WORK TO BE COMPLETED: For this listing, the lines between the one holding "Definition fmt_0d (w" and the one holding "Fixpoint occurs (p", inclusive, must be set down exactly.

(DATASET RECORDS begins)

(** The age query fails: its error comes back, the reading stays. *)
Lemma relay_query_failure_witness :
  exists calls : list call,
    relay specTruncate specMedian (mkClock 2000 2000)
          (testRelayer
             (testPair 2 (testContract (Failure "timeout") (Reply 3)
                                       (Reply 100) (Reply tt)))
             [(105, 1900)])
          ETHUSD
    = (store (testRelayer
                (testPair 2 (testContract (Failure "timeout") (Reply 3)
                                          (Reply 100) (Reply tt)))
                [(105, 1900)])
             ETHUSD (Prices_ClearExpired 2000 (testPrices [(105, 1900)])),
       calls, Err (Remote "timeout"))
    /\ forallb (fun c => negb (is_poke c)) calls = true.
Proof.
  apply (relay_query_failure specTruncate specMedian (mkClock 2000 2000)
           (testRelayer
              (testPair 2 (testContract (Failure "timeout") (Reply 3)
                                        (Reply 100) (Reply tt)))
              [(105, 1900)])
           ETHUSD
           (with_prices
              (testPair 2 (testContract (Failure "timeout") (Reply 3)
                                        (Reply 100) (Reply tt)))
              (testPrices [(105, 1900)]))
           (testPrices [(105, 1900)])
           (testContract (Failure "timeout") (Reply 3) (Reply 100) (Reply tt))
           "timeout"); try side.
  left. reflexivity.
Defined.

(** Three readings, quorum 2, the price query fails: two readings are
    left in the buffer and nothing was submitted. *)
Lemma relay_price_failure_after_truncate_witness :
  relay specTruncate specMedian (mkClock 2000 2000)
        (testRelayer
           (testPair 2 (testContract (Reply 1000) (Reply 2)
                                     (Failure "timeout") (Reply tt)))
           [(104, 1900); (105, 1900); (109, 1900)])
        ETHUSD
  = (store (testRelayer
              (testPair 2 (testContract (Reply 1000) (Reply 2)
                                        (Failure "timeout") (Reply tt)))
              [(104, 1900); (105, 1900); (109, 1900)])
           ETHUSD (testPrices [(105, 1900); (104, 1900)]),
     [CallAge; CallBar; CallPrice], Err (Remote "timeout")).
Proof.
  apply (relay_price_failure_after_truncate specTruncate specMedian
           (mkClock 2000 2000)
           (testRelayer
              (testPair 2 (testContract (Reply 1000) (Reply 2)
                                        (Failure "timeout") (Reply tt)))
              [(104, 1900); (105, 1900); (109, 1900)])
           ETHUSD
           (with_prices
              (testPair 2 (testContract (Reply 1000) (Reply 2)
                                        (Failure "timeout") (Reply tt)))
              (testPrices [(104, 1900); (105, 1900); (109, 1900)]))
           (testPrices [(104, 1900); (105, 1900); (109, 1900)])
           (testContract (Reply 1000) (Reply 2) (Failure "timeout") (Reply tt))
           1000 2 104 "timeout"); side.
Defined.
(** * collections-pnz: billing and balance summaries over an invoicing table

    A shallow embedding of [balance_sum_report.py],
    [generate_billing_report.py] and [generate_reports.py].

    - A pandas [DataFrame] is a table: an ordered list of column names and
      a list of rows, each row a finite map from column name to cell.
    - A number in a cell is the value the column holds, as a rational
      ([Qc]); [int(x)] truncates toward zero.  Sums of columns are not
      exact in pandas (float64 rounding, int64 wrap-around): what [sum]
      returns is a parameter of the development (class [Sums]).
    - Frames are Python objects: they live in a heap and are passed by
      reference, so that [df.copy()] and item assignment can be told apart.
    - [pd.to_datetime(..., errors="coerce")] is taken as a parameter too
      (section variable [to_datetime]). *)

From Stdlib Require Import ZArith QArith Qcanon String Ascii DecimalString.
From stdpp Require Import gmap strings list fin_maps numbers sorting.

Local Open Scope string_scope.
Local Open Scope Z_scope.

(** ** Exceptions and results *)

Inductive exn :=
  | KeyError (key : string)
  | TypeError
  | ValueError (msg : string)
  | InvalidName (name : string)   (* ValueError("Invalid name <repr(name)>") *)
  | EmptyName                     (* ValueError("<repr(path)> has an empty name") *)
  | InvalidReference.

Inductive result (A : Type) :=
  | Ok (a : A)
  | Raise (e : exn).
Arguments Ok {A} a.
Arguments Raise {A} e.

Global Instance result_ret : MRet result := λ A a, Ok a.
Global Instance result_bind : MBind result := λ A B f r,
  match r with Ok a => f a | Raise e => Raise e end.
Global Instance result_fmap : FMap result := λ A B f r,
  match r with Ok a => Ok (f a) | Raise e => Raise e end.

(** ** Text: [str(int)], format specs, [join], [strip] *)

Module Text.

Definition chars (s : string) : list ascii := list_ascii_of_string s.
Definition text (l : list ascii) : string := string_of_list_ascii l.

(** [str(z)] for a Python int. *)
Definition py_str (z : Z) : string := NilZero.string_of_int (Z.to_int z).

Definition zero_pad (w : nat) (s : string) : string :=
  text (replicate (w - String.length s) "0"%char) +:+ s.

(** Format spec [0wd]: sign-aware zero padding to width [w]. *)
Definition fmt_0d (w : nat) (z : Z) : string :=
  if z <? 0 then "-" +:+ zero_pad (w - 1) (py_str (- z))
  else zero_pad w (py_str z).

(** Digits, least significant first, with a comma after every third. *)
Fixpoint group3 (k : nat) (ds : list ascii) : list ascii :=
  match ds with
  | [] => []
  | d :: rest =>
      match rest with
      | [] => [d]
      | _ :: _ =>
          match k with
          | 2%nat => d :: ","%char :: group3 0 rest
          | _ => d :: group3 (S k) rest
          end
      end
  end.

(** Format spec [,]: thousands separators, as in [f"{n:,}"]. *)
Definition fmt_comma (z : Z) : string :=
  let body := text (reverse (group3 0 (reverse (chars (py_str (Z.abs z)))))) in
  if z <? 0 then "-" +:+ body else body.

(** [sep.join(parts)]. *)
Fixpoint join (sep : string) (parts : list string) : string :=
  match parts with
  | [] => ""
  | [p] => p
  | p :: rest => p +:+ sep +:+ join sep rest
  end.

(** [str.isspace] on the ASCII range. *)
Definition is_space (c : ascii) : bool :=
  let n := nat_of_ascii c in
  ((9 <=? n) && (n <=? 13) || (28 <=? n) && (n <=? 32))%nat.

Fixpoint lstrip (l : list ascii) : list ascii :=
  match l with
  | [] => []
  | c :: rest => if is_space c then lstrip rest else l
  end.

(** [s.strip()]. *)
Definition strip (s : string) : string :=
  text (reverse (lstrip (reverse (lstrip (chars s))))).

Definition is_digit (c : ascii) : bool :=
  let n := nat_of_ascii c in ((48 <=? n) && (n <=? 57))%nat.

(** [int(s)] for a string of decimal digits. *)
Definition int_of_digits (ds : list ascii) : Z :=
  foldl (λ acc c, 10 * acc + (Z.of_nat (nat_of_ascii c) - 48)) 0 ds.

Definition newline : string := String (ascii_of_nat 10) "".

(** [needle in hay]. *)
Fixpoint is_prefix (p l : list ascii) : bool :=
  match p, l with
  | [], _ => true
  | a :: p', b :: l' => bool_decide (a = b) && is_prefix p' l'
  | _ :: _, [] => false
  end.

Fixpoint occurs (p l : list ascii) : bool :=
  is_prefix p l || match l with [] => false | _ :: l' => occurs p l' end.

Definition contains (hay needle : string) : bool :=
  occurs (chars needle) (chars hay).

(** No character of [s] is a slash. *)
Definition slash_free (s : string) : Prop :=
  Forall (λ c, c ≠ "/"%char) (chars s).

Definition slash_freeb (s : string) : bool :=
  forallb (λ c, negb (Ascii.eqb c "/"%char)) (chars s).

(** Code-point order on strings, and [sorted(xs)]. *)
Definition str_le (a b : string) : Prop := String.leb a b = true.
(** * Storage network requests: resumable upload request builders

    A shallow embedding of the storage client's [implementation/requests.ts]
    (request builders, response handlers and error handlers of the resumable
    upload protocol), with the properties of its specification stated and
    proved over the embedding.

    Conventions.
    - A JavaScript [number] is a [Z]: byte counts and HTTP status codes are
      integers far below 2^53, where IEEE doubles are exact.
    - [x | null] and optional parameters are [option].
    - [throw] is the left summand of the result carried by the [Eff] monad,
      which also logs every call made to the byte source, so that "thrown
      before the blob is sliced" is a statement about the log.
    - A template literal applied to a number is stdpp's decimal [pretty]. *)

From Stdlib Require Import ZArith Ascii String List Lia.
From stdpp Require Import base option list gmap strings pretty.

Local Open Scope string_scope.
Local Open Scope Z_scope.

(** ** Errors ([implementation/error.ts]) *)

(** Modelled from the spec: the error kinds of section 7
    ([implementation/error.ts] is not among the sources), one for each
    constructor that [requests.ts] imports, with the argument the constructor
    is called with; [OtherError] stands for every other code an incoming error
    may carry (canceled, retry-limit-exceeded, ...). *)
Inductive StorageErrorCode : Type :=
  | UNKNOWN
  | OBJECT_NOT_FOUND (path : string)
  | QUOTA_EXCEEDED (bucket : string)
  | UNAUTHENTICATED
  | UNAUTHORIZED_APP
  | UNAUTHORIZED (path : string)
  | CANNOT_SLICE_BLOB
  | SERVER_FILE_WRONG_SIZE
  | OtherError (code : string).

Record StorageError : Type := mkStorageError {
  code : StorageErrorCode;
  serverResponse : option string
}.

Definition fresh_error (c : StorageErrorCode) : StorageError :=
  {| code := c; serverResponse := None |}.

Definition unknown : StorageError := fresh_error UNKNOWN.
Definition objectNotFound (path : string) : StorageError := fresh_error (OBJECT_NOT_FOUND path).
Definition quotaExceeded (bucket : string) : StorageError := fresh_error (QUOTA_EXCEEDED bucket).
Definition unauthenticated : StorageError := fresh_error UNAUTHENTICATED.
Definition unauthorizedApp : StorageError := fresh_error UNAUTHORIZED_APP.
Definition unauthorized (path : string) : StorageError := fresh_error (UNAUTHORIZED path).
Definition cannotSliceBlob : StorageError := fresh_error CANNOT_SLICE_BLOB.
Definition serverFileWrongSize : StorageError := fresh_error SERVER_FILE_WRONG_SIZE.

(** [newErr.serverResponse = r] *)
Definition set_serverResponse (e : StorageError) (r : option string) : StorageError :=
  {| code := code e; serverResponse := r |}.

(** ** JavaScript helpers *)

(** [hay.includes(needle)] *)
Fixpoint includes (hay needle : string) : bool :=
  String.prefix needle hay ||
  match hay with
  | EmptyString => false
  | String _ rest => includes rest needle
  end.

(** [!!s] for [s : string | null]: null and the empty string are falsy. *)
Definition truthy (s : option string) : bool :=
  match s with
  | Some EmptyString | None => false
  | Some _ => true
  end.

(** [s || d] for [s : string | null] and a string [d]. *)
Definition js_or (s : option string) (d : string) : string :=
  match s with
  | Some v => if truthy s then v else d
  | None => d
  end.

(** [Number(s)] on a header value. [None] is NaN. The built-in is a
    parameter: nothing is assumed about what it makes of a string. *)
Class JsBuiltins : Type := {
  Number_ : string -> option Z
}.

(** ** Connection ([implementation/connection.ts]) *)

(** The three methods of a [Connection] that [requests.ts] calls (the
    interface is declared outside the sources). [getResponseHeader] is called
    under try/catch, so a lookup either throws or returns a string or null. *)
Inductive HeaderLookup : Type :=
  | HeaderThrows
  | HeaderIs (value : option string).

(DATASET RECORDS ends)

SOLUTION TO THE PROBLEM:
Definition fmt_0d (w : nat) (z : Z) : string :=
  if z <? 0 then "-" +:+ zero_pad (w - 1) (py_str (- z))
  else zero_pad w (py_str z).

(** Digits, least significant first, with a comma after every third. *)
Fixpoint group3 (k : nat) (ds : list ascii) : list ascii :=
  match ds with
  | [] => []
  | d :: rest =>
      match rest with
      | [] => [d]
      | _ :: _ =>
          match k with
          | 2%nat => d :: ","%char :: group3 0 rest
          | _ => d :: group3 (S k) rest
          end
      end
  end.

(** Format spec [,]: thousands separators, as in [f"{n:,}"]. *)
Definition fmt_comma (z : Z) : string :=
  let body := text (reverse (group3 0 (reverse (chars (py_str (Z.abs z)))))) in
  if z <? 0 then "-" +:+ body else body.

(** [sep.join(parts)]. *)
Fixpoint join (sep : string) (parts : list string) : string :=
  match parts with
  | [] => ""
  | [p] => p
  | p :: rest => p +:+ sep +:+ join sep rest
  end.

(** [str.isspace] on the ASCII range. *)
Definition is_space (c : ascii) : bool :=
  let n := nat_of_ascii c in
  ((9 <=? n) && (n <=? 13) || (28 <=? n) && (n <=? 32))%nat.

Fixpoint lstrip (l : list ascii) : list ascii :=
  match l with
  | [] => []
  | c :: rest => if is_space c then lstrip rest else l
  end.

(** [s.strip()]. *)
Definition strip (s : string) : string :=
  text (reverse (lstrip (reverse (lstrip (chars s))))).

Definition is_digit (c : ascii) : bool :=
  let n := nat_of_ascii c in ((48 <=? n) && (n <=? 57))%nat.

(** [int(s)] for a string of decimal digits. *)
Definition int_of_digits (ds : list ascii) : Z :=
  foldl (λ acc c, 10 * acc + (Z.of_nat (nat_of_ascii c) - 48)) 0 ds.

Definition newline : string := String (ascii_of_nat 10) "".

(** [needle in hay]. *)
Fixpoint is_prefix (p l : list ascii) : bool :=
  match p, l with
  | [], _ => true
  | a :: p', b :: l' => bool_decide (a = b) && is_prefix p' l'
  | _ :: _, [] => false
  end.

Fixpoint occurs (p l : list ascii) : bool :=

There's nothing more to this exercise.